Submitted to: International Dairy Federation, World Dairy Summit
Publication Type: Abstract only
Publication Acceptance Date: 8/16/2012
Publication Date: 11/4/2012
Citation: Clawson, M.L. 2012. Identification and evolution of Shiga Toxin-producing Escherichia coli O157 genetic subtypes. International Dairy Federation, World Dairy Summit. C0402, http://wds2012.com/ScientificProgramme/Abstracts/WDS2012_0216.pdf. Interpretive Summary:
Technical Abstract: INTRODUCTION Cattle are a major reservoir for Shiga toxin-producing Escherichia coli O157 (STEC O157) and harbour multiple genetic subtypes that do not all associate with human disease. A lack of genome sequence has hindered investigations on the evolution of human- and/or cattle-associated subtypes. The goals of this study were to identify nucleotide polymorphisms for STEC O157 genetic subtype detection, and to determine the order of STEC O157 genetic subtype evolution. BODY Materials & methods High-throughput 454 whole-genome sequencing was conducted on pooled STEC O157 strain DNAs from human clinical cases (n=87) and cattle (n=102). Putatively identified nucleotide polymorphisms were validated by independent genotyping assays in 426 STEC O157 strains. Resulting nucleotide polymorphism genotypes were subjected to phylogenetic analyses. Results &discussion A total of 762 nucleotide polymorphisms were validated in this study and used to identify 175 unique STEC O157 genetic subtypes. Eight major lineages of STEC O157 were identified, of which cattle are a reservoir for seven. Two lineages regularly harboured by cattle accounted for the majority of human disease in this study, whereas another was rarely represented in humans and may have evolved towards reduced human virulence.
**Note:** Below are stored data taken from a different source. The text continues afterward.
(** * YouTube lead list actor: a shallow embedding of [main_Version2.js]

    The actor discovers YouTube channels through the Data API and keeps the
    ones that pass a chain of filters.  This development embeds the parts of
    [main_Version2.js] that carry decision logic

    - [normalizeChannelIdOrUrl] and [isoDurationToSeconds],
    - the retry loop of [youtubeApiRequest],
    - the pagination loop of [getPlaylistVideoIds],
    - the per-candidate evaluation (metrics and filter chain),
    - the candidate collection and the main evaluation loop,

    and states the properties of the specification about them.

    Conventions of the embedding.
    - JavaScript strings are [string]s of 8-bit characters; [toLowerCase] and
      [trim] act on the ASCII letters and the ASCII white space.
    - JavaScript numbers that hold integers are [Z]; [NaN] is explicit
      ([Num]); a quotient of two integers is an exact rational ([Q]).
    - [undefined]/[null]/absent properties are [None].
    - The network is a parameter: a script of fetch outcomes for the retry
      loop, an oracle of page responses for the pagination loop, and a record
      of services for the evaluation of one candidate. *)

From Stdlib Require Import ZArith QArith List String Ascii Bool Lia.
From stdpp Require Import gmap strings.
From Stdlib Require DecimalString DecimalNat.
From stdpp Require Import sorting.
Import ListNotations.

Local Open Scope string_scope.
Local Open Scope Z_scope.

(** ** JavaScript primitives used by the actor *)

Module Js.

(** [NaN] or an integer-valued number. *)
Inductive Num : Type :=
| NaN
| Int (z : Z).

(** Truthiness of a string value: only the empty string is falsy. *)
Definition truthy (s : string) : bool :=
  match s with
  | EmptyString => false
  | String _ _ => true
  end.

(** Truthiness of a property that may be absent. *)
Definition truthyOpt (o : option string) : bool :=
  match o with
  | Some s => truthy s
  | None => false
  end.

Definition isUpper (c : ascii) : bool :=
  let n := nat_of_ascii c in (65 <=? n)%nat && (n <=? 90)%nat.

Definition isLower (c : ascii) : bool :=
  let n := nat_of_ascii c in (97 <=? n)%nat && (n <=? 122)%nat.

Definition isDigit (c : ascii) : bool :=
  let n := nat_of_ascii c in (48 <=? n)%nat && (n <=? 57)%nat.

(** White space removed by [String.prototype.trim] (ASCII part). *)
Definition isSpace (c : ascii) : bool :=
  let n := nat_of_ascii c in
  ((9 <=? n)%nat && (n <=? 13)%nat) || (n =? 32)%nat.

Definition lowerChar (c : ascii) : ascii :=
  if isUpper c then ascii_of_nat (nat_of_ascii c + 32) else c.

(** [s.toLowerCase()] *)
Fixpoint toLowerCase (s : string) : string :=
  match s with
  | EmptyString => EmptyString
  | String c r => String (lowerChar c) (toLowerCase r)
  end.

(** [s.includes(sub)] *)
Fixpoint includes (s sub : string) : bool :=
  if String.prefix sub s then true
  else match s with
       | EmptyString => false
       | String _ r => includes r sub
       end.

Fixpoint trimStart (s : string) : string :=
  match s with
  | EmptyString => EmptyString
  | String c r => if isSpace c then trimStart r else s
  end.

Fixpoint trimEnd (s : string) : string :=
  match s with
  | EmptyString => EmptyString
  | String c r =>
      match trimEnd r with
      | EmptyString => if isSpace c then EmptyString else String c EmptyString
      | r' => String c r'
      end
  end.

(** [s.trim()] *)
Definition trim (s : string) : string := trimEnd (trimStart s).

(** [s.split(sep)] for a one-character separator. *)
Fixpoint split (sep : ascii) (s : string) : list string :=
  match s with
  | EmptyString => [EmptyString]
  | String c r =>
      if Ascii.eqb c sep then EmptyString :: split sep r
      else match split sep r with
           | [] => [String c EmptyString]
           | p :: ps => String c p :: ps
           end
  end.

(** [parts.join(sep)] *)
Fixpoint join (sep : string) (parts : list string) : string :=
  match parts with
  | [] => EmptyString
  | [p] => p
  | p :: ps => p ++ sep ++ join sep ps
  end.

(** The longest prefix of decimal digits, and what follows it. *)
Fixpoint spanDigits (s : string) : string * string :=
  match s with
  | EmptyString => (EmptyString, EmptyString)
  | String c r =>
      if isDigit c then let (d, rest) := spanDigits r in (String c d, rest)
      else (EmptyString, s)
  end.

Definition digitValue (c : ascii) : Z := Z.of_nat (nat_of_ascii c) - 48.

(** The value of a string of decimal digits, read left to right. *)
Fixpoint digitsValue (acc : Z) (s : string) : Z :=
  match s with
  | EmptyString => acc
  | String c r => digitsValue (10 * acc + digitValue c) r
  end.

(** [parseInt(s, 10)]: leading white space, an optional sign, then the
    longest run of digits; [NaN] when that run is empty. *)
Definition parseInt (s : string) : Num :=
  let s1 := trimStart s in
  let (sign, s2) :=
    match s1 with
    | String "-" r => (-1, r)
    | String "+" r => (1, r)
    | _ => (1, s1)
    end in
  match fst (spanDigits s2) with
  | EmptyString => NaN
  | d => Int (sign * digitsValue 0 d)
  end.

(** [arr.slice(0, e)] *)
Definition slice0 {A : Type} (l : list A) (e : Z) : list A :=
  let len := Z.of_nat (length l) in
  let k := if e <? 0 then Z.max (len + e) 0 else Z.min e len in
  firstn (Z.to_nat k) l.

(** [Math.round(a / n)] for integers [a] and [n > 0]: the nearest integer,
    a tie going up. *)
Definition roundDiv (a n : Z) : Z := (2 * a + n) / (2 * n).

End Js.

(** ** Identifier normalizer *)

Module Normalizer.

Definition isIdChar (c : ascii) : bool :=
  Js.isUpper c || Js.isLower c || Js.isDigit c
  || Ascii.eqb c "_" || Ascii.eqb c "-".

Fixpoint allIdChars (s : string) : bool :=
  match s with
  | EmptyString => true
  | String c r => isIdChar c && allIdChars r
  end.

(** [/^UC[A-Za-z0-9_-]{20,}$/.test(s)] *)
Definition isChannelId (s : string) : bool :=
  match s with
  | String "U" (String "C" r) => (20 <=? String.length r)%nat && allIdChars r
  | _ => false
  end.

Section WithURL.

(** [new URL(s).pathname]; [None] when the constructor throws. *)
Variable urlPathname : string -> option string.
The base of the STEC O157 phylogenetic tree was represented by strains of human origin, not cattle. This result calls into question how cattle may have originally acquired STEC O157. CONCLUSIONS The nucleotide polymorphism-derived genotypes identified in this study are highly effective for identifying STEC O157 genetic subtypes and assessing their evolutionary relatedness.